3) In the classes of collective qwb registered 10 values qwb > 1.0 or 50% the tested materials non-metallic by charging by contact (rubbing of a cotton cloth) can generate dangerous charge transfer.

4) In the classes of collective qwp registered 1 value or 5% the tested material non-metallic by charging by contact (rubbing of a cotton cloth) can generate dangerous charge transfer.

5) In the classes of collective qwu registered 15 values qwb > 1.0 or 75% the tested material non-metallic by charging by influence can generate dangerous charge transfer.

Popularly published tables describing the properties of materials non-metallic do not contain any information about the properties of electricity. The spark discharge of electrostatic able to ignition the atmosphere potentially explosive [23] correlates with the value of a charge transfer from the charged material with probability greater than zero.

The value of a charge transfer Q can be used to the risk the analysis for the safe use the parts or the components of non-metallic that in the conditions of use, are exposed to charging such as fuel systems for motor vehicles, which are exposed to continuous charging [24].

At the end of this article imposes a simple question:

Do you know the value surface resistance and volume resistance of non-metallic material lets make a theoretical estimate expected the value of a charge transfer from the charged material?

7. Conclusions

Results of this study show that:

Protection against static electricity is based on standardized test methods, in which many people seem to be too stringent.

To ensure repeatability during testing climatic conditions, temperature and humidity of a room laboratory were thoroughly established [25].

The standard for measuring parameters of resistance, the materials and products of non-metallic should be an important element in any conformity assessment system.

The measurement control of surface resistance of the material non-metallic should be an important step to ensure the safety of a process.

The parameters of resistance examined the materials non-metallic exceeding the value 1.0 × 109 W. The materials belong to the group about electrostatic properties of nonconductive.

On the macroscopic surface of charged material nonmetallic, base met field theory [20].
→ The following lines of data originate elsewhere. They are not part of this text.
(** The loop over the paths imported by [parent]. *)
Fixpoint follow_imports (root : Path) (role : AgentRole.t) (limits : ContextLimits) (parent : string) (depth : Z)
    (paths : list string) (s : expansion) : M E expansion :=
  match paths with
  | [] => mret s
  | path :: paths =>
      if bool_decide (path ∈ seen s) then follow_imports root role limits parent depth paths s else
      exists_ ← read root path 1 ;
      if negb (bool_decide (read_status exists_ = ContextReadStatus.COMPLETE))
      then follow_imports root role limits parent depth paths s else
      candidate ← lift (_file_candidate path ContextSource.DEPENDENCY ContextImportance.OPTIONAL
                          InclusionReason.DIRECT_DEPENDENCY (_role_priority (120 + depth) role ContextSource.DEPENDENCY)
                          ContextAuthority.REPOSITORY_CONTENT ContextTrust.UNTRUSTED_REPOSITORY [] (Some parent) false) ;
      let s := mk_expansion (queue s ++ [(path, depth + 1)]) (path :: seen s) (discovered s ++ [candidate]) in
      if max_dependencies limits <=? Z.of_nat (length (discovered s)) then mret s
      else follow_imports root role limits parent depth paths s
  end.

Fixpoint expansion_loop (fuel : nat) (root : Path) (role : AgentRole.t) (limits : ContextLimits) (s : expansion)
    : M E (option expansion) :=
  match fuel with
  | O => mret None
  | S fuel =>
      match queue s with
      | [] => mret (Some s)
      | (parent, depth) :: rest =>
          if negb (Z.of_nat (length (discovered s)) <? max_dependencies limits) then mret (Some s) else
          let s := mk_expansion rest (seen s) (discovered s) in
          if max_dependency_depth limits <=? depth then expansion_loop fuel root role limits s else
          result ← read root parent (max_source_bytes limits) ;
          if negb (bool_decide (read_status result = ContextReadStatus.COMPLETE))
             || (max_source_bytes limits <? byte_len (read_content result))
             || negb (utf8_text (read_content result))
          then expansion_loop fuel root role limits s else
          match python_imports (read_content result) with
          | None => expansion_loop fuel root role limits s
          | Some nodes =>
              s ← follow_imports root role limits parent depth (_import_paths parent nodes) s ;
              expansion_loop fuel root role limits s
          end
      end
  end.

Definition expansion_turns (initial : list (string * Z)) (limits : ContextLimits) : nat :=
  (length initial + Z.to_nat (max_dependencies limits) + 1)%nat.

Definition _expand_python_dependencies (root : Path) (candidates : list ContextCandidate) (role : AgentRole.t)
    (limits : ContextLimits) : M E (list ContextCandidate) :=
  if (max_dependency_depth limits =? 0) || (max_dependencies limits =? 0) then mret [] else
  let initial := cand_path <$> filter (fun c => expands c = true) candidates in
  let start := (fun path => (path, 0)) <$> initial in
  ended ← expansion_loop (expansion_turns start limits) root role limits (mk_expansion start initial []) ;
  match ended with
  | Some s => mret (discovered s)
  | None => raise (OtherError "the expansion ran out of turns")
  end.

Definition has_test (c : ContextCandidate) : bool :=
  is_python (cand_path c) && negb (starts_with "test_" (posix_name (cand_path c))).

Definition _discover_tests (root : Path) (candidates : list ContextCandidate) (role : AgentRole.t)
    (limits : ContextLimits) : M E (list ContextCandidate) :=
  let stems := sorted_set ((fun c => posix_stem (cand_path c)) <$> filter (fun c => has_test c = true) candidates) in
  let names := (fun stem => "test_" +:+ stem +:+ ".py") <$> take (Z.to_nat (max_tests limits)) stems in
  if bool_decide (names = []) || (max_tests limits =? 0) then mret [] else
  found ← find_named_files root ["tests"] names (max_test_scan_entries limits) ;
  lift (traverse (fun path =>
      _file_candidate path ContextSource.TEST ContextImportance.PREFERRED InclusionReason.CORRESPONDING_TEST
        (_role_priority 85 role ContextSource.TEST) ContextAuthority.REPOSITORY_CONTENT
        ContextTrust.UNTRUSTED_TEST [] None false)
    (take (Z.to_nat (max_tests limits)) found)).

Record DiscoveredContext := mk_DiscoveredContext {
  dc_candidates : list ContextCandidate;
  dc_inline_evidence : list InlineContextEvidence
}.

Definition discover (root : Path) (role : AgentRole.t) (explicit : list ContextCandidate)
    (input : ContextDiscoveryInput) (limits : ContextLimits) : M E DiscoveredContext :=
  from_paths ← lift (_path_candidates input role) ;
  from_governing ← lift (_governing_candidates (governing input) role) ;
  from_validation ← lift (_validation_evidence input role) ;
  from_review ← lift (_review_evidence input role) ;
  from_attempts ← lift (_attempt_evidence input role) ;
  merged ← lift (_merge_candidates (explicit ++ from_paths ++ from_governing)) ;
  expanded ← _expand_python_dependencies root merged role limits ;
  merged ← lift (_merge_candidates (merged ++ expanded)) ;
  tests ← _discover_tests root merged role limits ;
  merged ← lift (_merge_candidates (merged ++ tests)) ;
  mret (mk_DiscoveredContext merged
          (py_sorted inline_le (inline_evidence input ++ from_validation ++ from_review ++ from_attempts))).
End Discoverer.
Charging by contact or rubbing asymmetric, causes the transfer of electrons (and sometimes ions) between the slider and the sliding materials. This is a method for the preparation of charge induced on the surface of material non-metallic. [19]

After charging by influence, the charge transfer of charged composite coating on a metal substrate is greater than 150 nC (~200 nC). The operating conditions tested composites coating may pose a risk of explosion [17].

In order to explicitly exclude the impact parameters on air of temperature and humidity to change the electrostatic properties of a material non-metallic, in places where potential atmosphere happens, ambient parameters of climatic should be recorded [18].

Methods for determining the charge transfer from the charged material non-metallic should be widely supported and used in analysis of risk.

The most effective means to prevent the discharge of electrostatic is to prevent the accumulation of electrical charge on the non-conductive materials non-metallic [22].

If the design of a device does not rule out the possibility of hazards ignition from the discharge of electrostatic, this device should be equipped in the warning label.